L’argument : La jeune campagnarde Hamako est toute heureuse de venir travailler comme servante dans la villa de Madame Yuki, qu’elle vénère depuis qu’elle l’a vue lors de son mariage quelques années plus tôt. Elle est accueillie par San, en service dans la maison depuis plus de trente an, et l’adolescent Seitaro, éperdument amoureux de Yuki. L’image idéalisée qu’Hamako a de sa patronne est très vite mise à l’épreuve de la réalité : Yuki est incapable de résister à son mari Naoyuki qui pourtant ne cesse de l’humilier, la trompe et dilapide sa fortune.
Un voisin, le maître de Koto Kataya, amoureux lui aussi de Yuki, ne parvient pas à se déclarer et à libérer la jeune femme de l’emprise de son mari qui, manipulé par sa maîtresse Ayako et l’amant de celle-ci, Takeoka, transforme la villa en un hôtel de luxe qu’il demande d’abord à sa femme de gérer avant d’y installer sa maîtresse.
Enceinte de son mari qu’elle abhorre, honteuse de sa propre faiblesse, Yuki se suicide en se noyant dans le lac au petit matin. Hamako, ramassant les bijoux laissés sur la rive par sa patronne, les jette furieusement dans l’eau en invectivant la morte, lui reprochant sa lâcheté avec véhémence.

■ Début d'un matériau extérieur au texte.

(** Creating: the index is read, the record is added under the key the
    generator holds, the form is reset and the table drawn again. *)
Lemma onsubmit_creates input st :
  wf (db st) -> recordId st = None -> Valid input ->
  (forall x, In x (objects (db st)) -> studentId x <> trim (f_studentId input)) ->
  onsubmit false input st =
  displayRecords NoArg
    (resetForm
       (showMessage "Student record added successfully!" success
          (setDb (storeRecord (withId (keyGenerator (db st)) (recordOf input)) (db st))
             (emit (StoreAdd (recordOf input))
                (emit (IndexGet (trim (f_studentId input))) st))))).
Proof.
  intros W N V Hfree. rewrite (onsubmit_valid _ _ _ V). cbv zeta.
  rewrite N. cbn [checkNeeded]. cbn [emit db recordId]. rewrite N.
  rewrite isStudentIdUnique_free by exact Hfree.
  unfold createRecord. cbn [emit db].
  rewrite add_committed by assumption. reflexivity.
Qed.

(** Updating with the [studentId] the form was filled with: no read at
    all. *)
Lemma onsubmit_updates_unchecked readFails input st k :
  recordId st = Some k -> originalId st = Some (trim (f_studentId input)) ->
  Valid input ->
  onsubmit readFails input st = updateRecord (withId k (recordOf input)) st.
Proof.
  intros N O V. rewrite (onsubmit_valid _ _ _ V). cbv zeta.
  rewrite N, O. cbn [checkNeeded differsFrom recordOf f_studentId].
  rewrite String.eqb_refl. cbn [negb]. now rewrite N.
Qed.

Notre avis : Produit par la Shintoho après la rupture de Mizoguchi avec la Shochiku qui avait reporté le projet de La vie de O’Haru, femme galante (tourné finalement en 1952), Yuki Fujin ezu est considéré comme le premier volet d’une trilogie consacrée à des portraits de femmes malheureuses (les deux autres seront Oyu-sama, d’après Tanizaki, et Musashino Fujin, tous deux interprétés par Kinuyo Tanaka).

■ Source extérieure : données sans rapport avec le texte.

Fixpoint segment_blocks (segments : list segment) : list block :=
  match segments with
  | [] => []
  | BlockSegment b :: rest => b :: segment_blocks rest
  | TextSegment _ :: rest => segment_blocks rest
  end.

(** A segment that contains no marker literal, the markers of a block
    apart. *)
Definition clean_segment (seg : segment) : Prop :=
  match seg with
  | BlockSegment b => marker_free b
  | TextSegment text => has_marker text = false
  end.

(** [sub] occurs in [s] at index [i]. *)
Definition occurs_at (sub s : str) (i : nat) : Prop :=
  prefix sub (skipn i s) = true.

(** Increasing positions, each at least [width] after the one before. *)
Fixpoint spaced (width : nat) (positions : list nat) : Prop :=
  match positions with
  | [] => True
  | p :: rest => Forall (fun q => p + width <= q) rest /\ spaced width rest
  end.

(** Occurrences of [sub] in [s] no two of which overlap. *)
Definition non_overlapping_occurrences (sub s : str) (positions : list nat) : Prop :=
  spaced (length sub) positions /\ Forall (occurs_at sub s) positions.

(** ** Strings: basic facts *)

Section StringFacts.

Lemma eqb_eq (a b : str) : PyStr.eqb a b = true <-> a = b.
Proof.
  revert b; induction a as [|x a IH]; intros [|y b]; simpl; split; intro H;
    try reflexivity; try discriminate.
  - apply andb_true_iff in H as [H1 H2]. apply N.eqb_eq in H1.
    apply IH in H2. now subst.
  - injection H as -> ->. rewrite N.eqb_refl. simpl. now apply IH.
Qed.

En adaptant un roman de Seiichi Funabashi, les scénaristes Kazuro Funabashi et Yoshikata Yoda, le fidèle collaborateur depuis 1936 (Elégie de Naniwa et les Soeurs de Gion), ont choisi de jeter un regard extérieur et critique sur un monde aristocratique en voie de disparition en adoptant (mais pas en permanence) le point de vue de la jeune servante campagnarde à laquelle la toujours parfaite Yoshiko Kuga (Une femme dont on parle) prête sa droiture déterminée et fragile. Le mouvement de grue ascendant qui accompagne sa montée vers la villa fait bien sentir l’émerveillement qu’elle éprouve en découvrant le monde de luxe raffiné (la vaste salle de bain carrelée avec ses reflets de lumière) dans lequel vit celle qui représente pour elle un idéal de beauté et de noblesse.
La cruelle désillusion liée à la révélation de la faiblesse, de la lâcheté même de Yuki face à la vulgarité agressive de son mari (Eijiro Yanagi) et du couple d’intrigants qui l’accompagne donnera lieu à quelques grands moments de mise en scène mizoguchienne jouant sur le montré et le caché, comme celle où, entrant dans la chambre des époux et découvrant horrifiée qu’ils ont fait l’amour, elle laisse, de stupeur, tomber le plateau qu’elle avait dans les mains.
Le film, mal aimé de son auteur, n’est pas exempt de faiblesses : la musique est trop insistante, les ressorts mélodramatiques souvent attendus (la première tentative de suicide de Yuki découvrant sa grossesse) et les personnages de la maîtresse et de son amant-acolyte (So Yamamura) restent caricaturaux.
Pourtant Mizoguchi excelle à faire surgir, sous une apparence lisse et élégante, vérité et émotion et à tirer le meilleur de ses acteurs, en particulier Ken Uehara, en maître de Koto obligé de se soûler pour oser avouer son amour, et l’admirable Michiyo Kogure dans le rôle titre.
La splendeur de la photo signée George (Joji) Ohara et la fluidité voluptueuse des mouvements d’appareils célèbrent l’univers à la beauté presque irréelle dans lequel se réfugient ces deux êtres désarmés devant la cruauté du monde réel et conscients de leur incapacité à l’affronter. Tout le film est empreint d’une douceur contemplative qui culmine lors d’une séquence finale absolument sublime au cours de laquelle la caméra, après avoir accompagné la promenade nocturne de Yuki, suit les déplacements du serveur qui, arrivant sur la terrasse au petit matin, la voit apparaître sur la pelouse et s’assoir sur une chaise de jardin, rentre dans l’hôtel et, revenu avec le plateau du petit déjeuner, constate avec nous qu’elle n’est plus là.
L’immense Mizoguchi ne quittera plus guère ces sommets dans les onze chefs-d’oeuvre qu’il enchaînera au cours des six ans qui lui restent à vivre.